### Prompt
When you reach the line that contains "revert st. induction" in the data below, start reproducing lines exactly, and stop after the line that contains "specialize (IH _".

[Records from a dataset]
***

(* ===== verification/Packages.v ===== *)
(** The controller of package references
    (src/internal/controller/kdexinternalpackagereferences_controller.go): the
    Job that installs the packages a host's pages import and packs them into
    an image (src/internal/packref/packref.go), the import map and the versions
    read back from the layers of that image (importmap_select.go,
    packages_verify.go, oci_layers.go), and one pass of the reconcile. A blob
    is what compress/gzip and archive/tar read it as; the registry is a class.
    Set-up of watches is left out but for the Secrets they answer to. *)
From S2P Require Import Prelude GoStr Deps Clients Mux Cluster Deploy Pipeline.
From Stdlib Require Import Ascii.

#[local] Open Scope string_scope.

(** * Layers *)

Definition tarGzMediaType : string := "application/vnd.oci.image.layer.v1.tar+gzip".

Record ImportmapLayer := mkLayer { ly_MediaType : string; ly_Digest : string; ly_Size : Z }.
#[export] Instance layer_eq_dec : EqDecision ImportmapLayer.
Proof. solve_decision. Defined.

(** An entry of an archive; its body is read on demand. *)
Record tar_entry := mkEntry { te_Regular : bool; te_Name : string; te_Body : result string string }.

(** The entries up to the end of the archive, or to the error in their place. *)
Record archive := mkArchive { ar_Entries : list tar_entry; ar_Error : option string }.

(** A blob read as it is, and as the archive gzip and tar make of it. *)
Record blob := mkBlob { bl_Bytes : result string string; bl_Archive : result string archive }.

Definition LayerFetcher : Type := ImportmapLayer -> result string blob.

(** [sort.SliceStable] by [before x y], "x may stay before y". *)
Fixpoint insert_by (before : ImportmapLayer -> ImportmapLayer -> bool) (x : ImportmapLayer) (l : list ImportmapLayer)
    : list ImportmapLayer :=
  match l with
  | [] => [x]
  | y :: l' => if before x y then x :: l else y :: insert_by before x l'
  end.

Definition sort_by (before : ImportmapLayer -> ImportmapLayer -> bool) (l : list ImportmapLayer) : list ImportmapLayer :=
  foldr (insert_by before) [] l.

***

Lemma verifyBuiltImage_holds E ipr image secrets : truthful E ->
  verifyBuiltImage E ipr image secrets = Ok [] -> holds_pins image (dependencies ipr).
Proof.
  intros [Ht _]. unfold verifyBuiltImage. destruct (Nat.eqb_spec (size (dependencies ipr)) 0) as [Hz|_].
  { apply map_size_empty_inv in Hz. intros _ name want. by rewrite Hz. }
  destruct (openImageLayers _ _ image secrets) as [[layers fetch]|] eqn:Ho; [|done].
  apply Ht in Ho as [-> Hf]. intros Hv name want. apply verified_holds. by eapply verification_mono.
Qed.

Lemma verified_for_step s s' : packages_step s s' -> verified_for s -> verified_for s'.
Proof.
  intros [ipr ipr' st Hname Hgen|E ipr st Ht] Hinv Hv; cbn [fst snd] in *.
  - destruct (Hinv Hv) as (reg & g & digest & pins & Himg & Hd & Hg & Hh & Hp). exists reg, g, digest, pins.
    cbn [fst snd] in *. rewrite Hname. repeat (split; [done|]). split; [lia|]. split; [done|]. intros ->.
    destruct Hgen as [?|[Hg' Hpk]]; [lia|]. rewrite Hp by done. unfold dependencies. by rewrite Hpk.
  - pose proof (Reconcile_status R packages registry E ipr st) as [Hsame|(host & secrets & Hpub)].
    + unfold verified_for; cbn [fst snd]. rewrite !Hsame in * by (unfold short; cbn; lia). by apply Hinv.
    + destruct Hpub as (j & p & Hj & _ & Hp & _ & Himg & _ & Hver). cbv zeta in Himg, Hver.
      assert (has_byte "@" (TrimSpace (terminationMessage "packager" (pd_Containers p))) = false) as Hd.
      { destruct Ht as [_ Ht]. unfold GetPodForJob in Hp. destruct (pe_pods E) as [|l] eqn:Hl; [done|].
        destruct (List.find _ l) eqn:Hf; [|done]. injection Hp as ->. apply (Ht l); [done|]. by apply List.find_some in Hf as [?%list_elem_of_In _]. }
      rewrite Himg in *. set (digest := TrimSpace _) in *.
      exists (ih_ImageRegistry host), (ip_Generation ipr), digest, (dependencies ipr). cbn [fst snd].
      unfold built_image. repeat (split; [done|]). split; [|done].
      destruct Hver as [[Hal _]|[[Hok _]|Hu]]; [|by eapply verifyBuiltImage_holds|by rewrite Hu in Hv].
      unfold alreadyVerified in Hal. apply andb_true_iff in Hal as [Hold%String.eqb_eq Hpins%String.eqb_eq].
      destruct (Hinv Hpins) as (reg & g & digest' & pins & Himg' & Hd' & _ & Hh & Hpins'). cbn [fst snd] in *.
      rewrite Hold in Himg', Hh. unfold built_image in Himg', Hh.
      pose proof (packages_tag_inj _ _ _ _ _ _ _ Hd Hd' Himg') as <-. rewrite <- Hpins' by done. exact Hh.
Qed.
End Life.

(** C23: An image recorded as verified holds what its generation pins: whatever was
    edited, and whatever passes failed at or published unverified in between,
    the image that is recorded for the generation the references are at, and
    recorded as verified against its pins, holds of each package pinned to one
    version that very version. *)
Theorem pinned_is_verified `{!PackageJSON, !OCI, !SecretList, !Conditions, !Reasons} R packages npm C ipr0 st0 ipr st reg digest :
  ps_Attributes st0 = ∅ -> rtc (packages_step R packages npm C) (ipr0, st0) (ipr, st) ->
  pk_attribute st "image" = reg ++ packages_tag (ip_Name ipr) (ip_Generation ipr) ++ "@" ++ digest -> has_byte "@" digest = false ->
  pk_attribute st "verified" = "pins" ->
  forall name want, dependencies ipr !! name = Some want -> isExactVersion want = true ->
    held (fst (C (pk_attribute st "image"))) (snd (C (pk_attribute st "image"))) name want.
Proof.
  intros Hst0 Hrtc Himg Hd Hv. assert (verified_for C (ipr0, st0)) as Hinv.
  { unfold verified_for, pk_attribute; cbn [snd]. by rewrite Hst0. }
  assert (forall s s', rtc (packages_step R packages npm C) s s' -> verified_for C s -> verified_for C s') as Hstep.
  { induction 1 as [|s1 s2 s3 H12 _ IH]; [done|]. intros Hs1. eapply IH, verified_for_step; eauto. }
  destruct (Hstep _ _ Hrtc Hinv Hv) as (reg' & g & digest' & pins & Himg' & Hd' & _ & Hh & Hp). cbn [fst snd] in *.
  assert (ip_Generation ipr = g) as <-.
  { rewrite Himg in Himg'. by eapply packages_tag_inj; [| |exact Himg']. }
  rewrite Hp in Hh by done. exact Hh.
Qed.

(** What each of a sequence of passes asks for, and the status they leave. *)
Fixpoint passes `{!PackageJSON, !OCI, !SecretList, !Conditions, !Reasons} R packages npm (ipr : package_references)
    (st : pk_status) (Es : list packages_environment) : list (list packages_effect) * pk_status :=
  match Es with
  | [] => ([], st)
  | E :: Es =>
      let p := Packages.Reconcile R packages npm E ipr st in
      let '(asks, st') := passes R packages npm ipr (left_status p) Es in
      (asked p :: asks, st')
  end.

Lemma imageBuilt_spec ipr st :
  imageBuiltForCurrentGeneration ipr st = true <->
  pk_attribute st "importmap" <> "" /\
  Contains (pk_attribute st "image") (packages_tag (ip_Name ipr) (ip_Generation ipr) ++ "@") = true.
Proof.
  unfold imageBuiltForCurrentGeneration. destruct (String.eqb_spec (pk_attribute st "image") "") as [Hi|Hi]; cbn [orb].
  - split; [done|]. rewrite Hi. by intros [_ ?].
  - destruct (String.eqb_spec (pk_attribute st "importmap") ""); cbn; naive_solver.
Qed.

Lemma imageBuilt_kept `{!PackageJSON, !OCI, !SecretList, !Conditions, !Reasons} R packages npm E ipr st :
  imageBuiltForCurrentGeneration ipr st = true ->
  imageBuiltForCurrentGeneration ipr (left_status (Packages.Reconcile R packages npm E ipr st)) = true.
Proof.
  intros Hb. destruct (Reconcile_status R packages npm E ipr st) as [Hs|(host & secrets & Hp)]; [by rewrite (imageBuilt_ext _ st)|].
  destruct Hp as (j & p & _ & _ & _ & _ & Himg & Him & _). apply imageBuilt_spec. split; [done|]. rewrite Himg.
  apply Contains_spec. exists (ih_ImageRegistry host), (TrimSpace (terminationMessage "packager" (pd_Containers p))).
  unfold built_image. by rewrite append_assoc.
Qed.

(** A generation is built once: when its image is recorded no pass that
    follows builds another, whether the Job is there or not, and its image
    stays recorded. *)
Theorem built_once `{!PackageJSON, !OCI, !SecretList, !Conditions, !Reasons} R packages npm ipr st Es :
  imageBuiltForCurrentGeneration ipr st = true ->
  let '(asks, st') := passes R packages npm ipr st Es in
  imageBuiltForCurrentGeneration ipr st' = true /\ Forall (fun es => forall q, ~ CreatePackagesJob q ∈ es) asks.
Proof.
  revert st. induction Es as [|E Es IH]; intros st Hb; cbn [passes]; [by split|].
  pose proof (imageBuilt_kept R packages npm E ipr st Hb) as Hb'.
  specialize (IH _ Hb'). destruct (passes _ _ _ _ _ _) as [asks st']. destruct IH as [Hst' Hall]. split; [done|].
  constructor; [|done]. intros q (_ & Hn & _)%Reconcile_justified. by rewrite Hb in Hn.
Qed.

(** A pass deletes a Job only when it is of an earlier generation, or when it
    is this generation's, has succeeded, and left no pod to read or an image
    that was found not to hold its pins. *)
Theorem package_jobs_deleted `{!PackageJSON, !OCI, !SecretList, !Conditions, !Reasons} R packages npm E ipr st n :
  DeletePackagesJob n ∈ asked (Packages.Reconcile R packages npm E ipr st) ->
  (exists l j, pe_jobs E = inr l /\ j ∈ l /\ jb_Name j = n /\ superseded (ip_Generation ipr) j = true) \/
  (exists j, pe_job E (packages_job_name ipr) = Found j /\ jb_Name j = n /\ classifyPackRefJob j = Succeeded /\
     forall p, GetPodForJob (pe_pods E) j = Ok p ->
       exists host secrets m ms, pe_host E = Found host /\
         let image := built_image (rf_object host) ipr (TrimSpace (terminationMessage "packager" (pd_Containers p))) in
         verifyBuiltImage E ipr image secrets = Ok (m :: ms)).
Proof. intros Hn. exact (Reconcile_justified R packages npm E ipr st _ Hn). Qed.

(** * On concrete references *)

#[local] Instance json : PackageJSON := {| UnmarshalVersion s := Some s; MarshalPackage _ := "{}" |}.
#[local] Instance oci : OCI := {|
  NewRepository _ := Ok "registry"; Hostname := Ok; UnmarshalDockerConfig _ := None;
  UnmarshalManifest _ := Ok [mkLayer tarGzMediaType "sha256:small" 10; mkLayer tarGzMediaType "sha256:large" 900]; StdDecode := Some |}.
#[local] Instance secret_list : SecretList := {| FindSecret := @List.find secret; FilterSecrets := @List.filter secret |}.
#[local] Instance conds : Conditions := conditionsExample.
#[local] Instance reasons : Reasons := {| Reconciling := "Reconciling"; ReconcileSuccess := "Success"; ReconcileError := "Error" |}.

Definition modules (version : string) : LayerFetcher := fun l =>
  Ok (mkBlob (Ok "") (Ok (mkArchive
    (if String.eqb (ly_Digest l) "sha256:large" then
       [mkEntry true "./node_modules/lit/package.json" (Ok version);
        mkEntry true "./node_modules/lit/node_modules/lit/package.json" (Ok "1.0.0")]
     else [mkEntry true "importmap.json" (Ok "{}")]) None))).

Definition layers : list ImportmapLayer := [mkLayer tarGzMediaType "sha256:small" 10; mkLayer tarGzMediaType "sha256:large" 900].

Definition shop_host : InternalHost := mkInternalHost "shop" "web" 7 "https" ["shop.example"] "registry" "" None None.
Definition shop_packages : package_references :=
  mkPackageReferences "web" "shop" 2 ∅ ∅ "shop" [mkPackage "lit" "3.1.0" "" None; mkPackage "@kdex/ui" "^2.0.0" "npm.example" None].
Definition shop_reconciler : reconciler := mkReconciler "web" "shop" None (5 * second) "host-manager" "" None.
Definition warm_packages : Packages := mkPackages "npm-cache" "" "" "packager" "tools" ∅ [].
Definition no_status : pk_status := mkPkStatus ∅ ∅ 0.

***

### Task response
  revert st. induction Es as [|E Es IH]; intros st Hb; cbn [passes]; [by split|].
  pose proof (imageBuilt_kept R packages npm E ipr st Hb) as Hb'.
  specialize (IH _ Hb'). destruct (passes _ _ _ _ _ _) as [asks st']. destruct IH as [Hst' Hall]. split; [done|].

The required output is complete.